解説には「中年夫婦がかつての愛を取戻し・・・・・著者の最高傑作」と書いてあるので、まさかあのシニカルな著者が正統派感動的恋愛小説を書くことにしたのか?と思ったら、やっぱり違ってた。しかしエンディングは決してシニカルではありません。愛とスープは必ず冷めるが、それでいいのだ。またいつか会える。
登場人物には共感しないし、むかむかする場面も多いけど、それは小説だからいいのだ。
いやな部分があるとすれば、いままでカタカナで書いてたのに「SEX」ってアルファベット表記で通してるところが、なんか嫌。愛をLOVEって書く日本人作家は見たことないし、外来語でも日本語として通ってる場合CHOCOLATEなんて書かず(ましてや大文字で)カタカナで書くでしょう。なぜ今回そうしたんだろう。

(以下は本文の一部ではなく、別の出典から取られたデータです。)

Record NormalizedRecordEvidence := mkNormalized {
  norm_evidence_id : EvidenceId;
  norm_raw_record_id : EvidenceId;
  norm_content : ContentIdentity;
  norm_observation_id : EvidenceId }.
#[export] Instance NormalizedRecordEvidence_eq_dec : EqDecision NormalizedRecordEvidence.
Proof. solve_decision. Defined.
#[export] Instance wf_normalized : Wf NormalizedRecordEvidence := λ n,
  wf (norm_evidence_id n) && wf (norm_raw_record_id n) && wf (norm_content n) && wf (norm_observation_id n).

Record SourceObservationContext := mkContext {
  ctx_ordinal : Z;
  ctx_canonical_id : ObservationId;
  ctx_interpretation : SourceInterpretation;
  ctx_observation : SourceObservationEvidence;
  ctx_raw : RawRecordEvidence;
  ctx_normalized : NormalizedRecordEvidence }.
#[export] Instance SourceObservationContext_eq_dec : EqDecision SourceObservationContext.
Proof. solve_decision. Defined.
#[export] Instance wf_context : Wf SourceObservationContext := λ c,
  is_u8 (ctx_ordinal c) && wf (ctx_canonical_id c) && wf (ctx_interpretation c) &&
  wf (ctx_observation c) && wf (ctx_raw c) && wf (ctx_normalized c).

Record SourceObservationLineage := mkLineage {
  lin_ordinal : Z;
  lin_canonical_id : ObservationId;
  lin_observation : SourceObservationEvidence;
  lin_raw : RawRecordEvidence;
  lin_normalized : NormalizedRecordEvidence }.
#[export] Instance SourceObservationLineage_eq_dec : EqDecision SourceObservationLineage.
Proof. solve_decision. Defined.
#[export] Instance wf_lineage : Wf SourceObservationLineage := λ l,
  is_u8 (lin_ordinal l) && wf (lin_canonical_id l) && wf (lin_observation l) && wf (lin_raw l) &&
  wf (lin_normalized l).

Inductive SourceGapReason : Set :=
| SgCommunicationFailure | SgSourceUnavailable | SgProducerReset | SgFiltered | SgUnknown.
#[export] Instance SourceGapReason_eq_dec : EqDecision SourceGapReason.
Proof. solve_decision. Defined.

Record SourceGapEvidence := mkSourceGap {
  sgap_epoch : ProducerEpoch;
  sgap_start : ProducerSequence;
  sgap_end : ProducerSequence;
  sgap_reason : SourceGapReason }.
#[export] Instance SourceGapEvidence_eq_dec : EqDecision SourceGapEvidence.
Proof. solve_decision. Defined.

Definition source_gap_new (epoch : ProducerEpoch) (start end_ : ProducerSequence) (reason : SourceGapReason)
  : result ModelError SourceGapEvidence :=
  if decide (¬ number_lt start end_) then Err EmptyGap else Ok (mkSourceGap epoch start end_ reason).
#[export] Instance wf_source_gap : Wf SourceGapEvidence := λ g,
  wf (sgap_epoch g) && wf (sgap_start g) && wf (sgap_end g) &&
  is_ok (source_gap_new (sgap_epoch g) (sgap_start g) (sgap_end g) (sgap_reason g)).

(** ** Canonical admission *)

Inductive AdmissionEvidence :=
| AdmObserved (observations : list SourceObservationLineage) (gaps : list SourceGapEvidence)
| AdmNoChange.
#[export] Instance AdmissionEvidence_eq_dec : EqDecision AdmissionEvidence.
Proof. solve_decision. Defined.

Record CanonicalAdmission := mkAdmission {
  adm_store_id : StoreId;
  adm_declaration : SeriesDeclaration;
  adm_envelope : CollectionEnvelope;
  adm_retry : RetryQualification;
  adm_batch : SourceBatchMetadata;
  adm_lifecycle : CaptureLifecycle;
  adm_evidence : AdmissionEvidence }.
#[export] Instance CanonicalAdmission_eq_dec : EqDecision CanonicalAdmission.
Proof. solve_decision. Defined.

Definition adm_evidence_kind (a : CanonicalAdmission) : SourceIntervalKind :=
  match adm_evidence a with AdmObserved _ _ => SourceObserved | AdmNoChange => SourceNoChange end.
Definition adm_observations (a : CanonicalAdmission) : list SourceObservationLineage :=
  match adm_evidence a with AdmObserved os _ => os | AdmNoChange => [] end.
Definition adm_gaps (a : CanonicalAdmission) : list SourceGapEvidence :=
  match adm_evidence a with AdmObserved _ gs => gs | AdmNoChange => [] end.

Definition interval_kind (k : EvidenceKind) : SourceIntervalKind :=
  match k with KObserved => SourceObserved | KNoChange => SourceNoChange end.

Definition validate_common (declared : DeclaredCollectionEnvelope) (retry : RetryQualification)
    (batch : SourceBatchMetadata) (lifecycle : CaptureLifecycle) (expected_interval : SourceIntervalKind)
  : result ModelError () :=
  let declaration := declared_declaration declared in
  let envelope := declared_envelope declared in
  if decide (retry_series_id retry ≠ meta_series_id (env_series envelope) ∨
             retry_producer_id retry ≠ meta_producer_id (env_series envelope))
  then Err AdmissionRetryScopeMismatch
  else
    let envelope_interval := interval_kind (evidence_kind envelope) in
    if decide (batch_interval batch ≠ expected_interval ∨ envelope_interval ≠ expected_interval)
    then Err SourceIntervalMismatch
    else
      let source := binding_source (decl_binding declaration) in
      let! projection := ok_or (projection source) SourceProjectionRequired in
      if decide (system_provider (lc_system lifecycle) ≠ provider source ∨
                 system_projection (lc_system lifecycle) ≠ projection ∨
                 endpoint_locator (lc_endpoint lifecycle) ≠ locator source)
      then Err SourceLifecycleBindingMismatch
      else Ok tt.

(** [for evidence_id in [...] { if !identities.insert(evidence_id) {...} }]. *)
Fixpoint insert_evidence_ids (ids : list EvidenceId) (identities : gset EvidenceId)
  : result ModelError (gset EvidenceId) :=
  match ids with
  | [] => Ok identities
  | i :: ids =>
    if decide (i ∈ identities) then Err DuplicateSourceEvidenceId
    else insert_evidence_ids ids ({[i]} ∪ identities)
  end.

Definition lifecycle_ids (l : CaptureLifecycle) : list EvidenceId :=
  [system_evidence_id (lc_system l); endpoint_evidence_id (lc_endpoint l);
   run_evidence_id (lc_run l); snapshot_evidence_id (lc_snapshot l)].
Definition lifecycle_evidence_ids (l : CaptureLifecycle) : result ModelError (gset EvidenceId) :=
  insert_evidence_ids (lifecycle_ids l) ∅.

Definition context_ids (c : SourceObservationContext) : list EvidenceId :=
  [oe_evidence_id (ctx_observation c); raw_evidence_id (ctx_raw c); norm_evidence_id (ctx_normalized c)].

いまの自分の年齢を超えて、先に著者と登場人物たちが老成してしまったなぁという印象もありました(若干ネガティブ)。これはまったく自分の精神的肉体的な個別性に起因する感覚なので誰の参考にもならないけど。
ふうん・・・こうなってきたのか。佐藤正午って作家は。
そろそろエッセイ大人買いしてみよう。以上。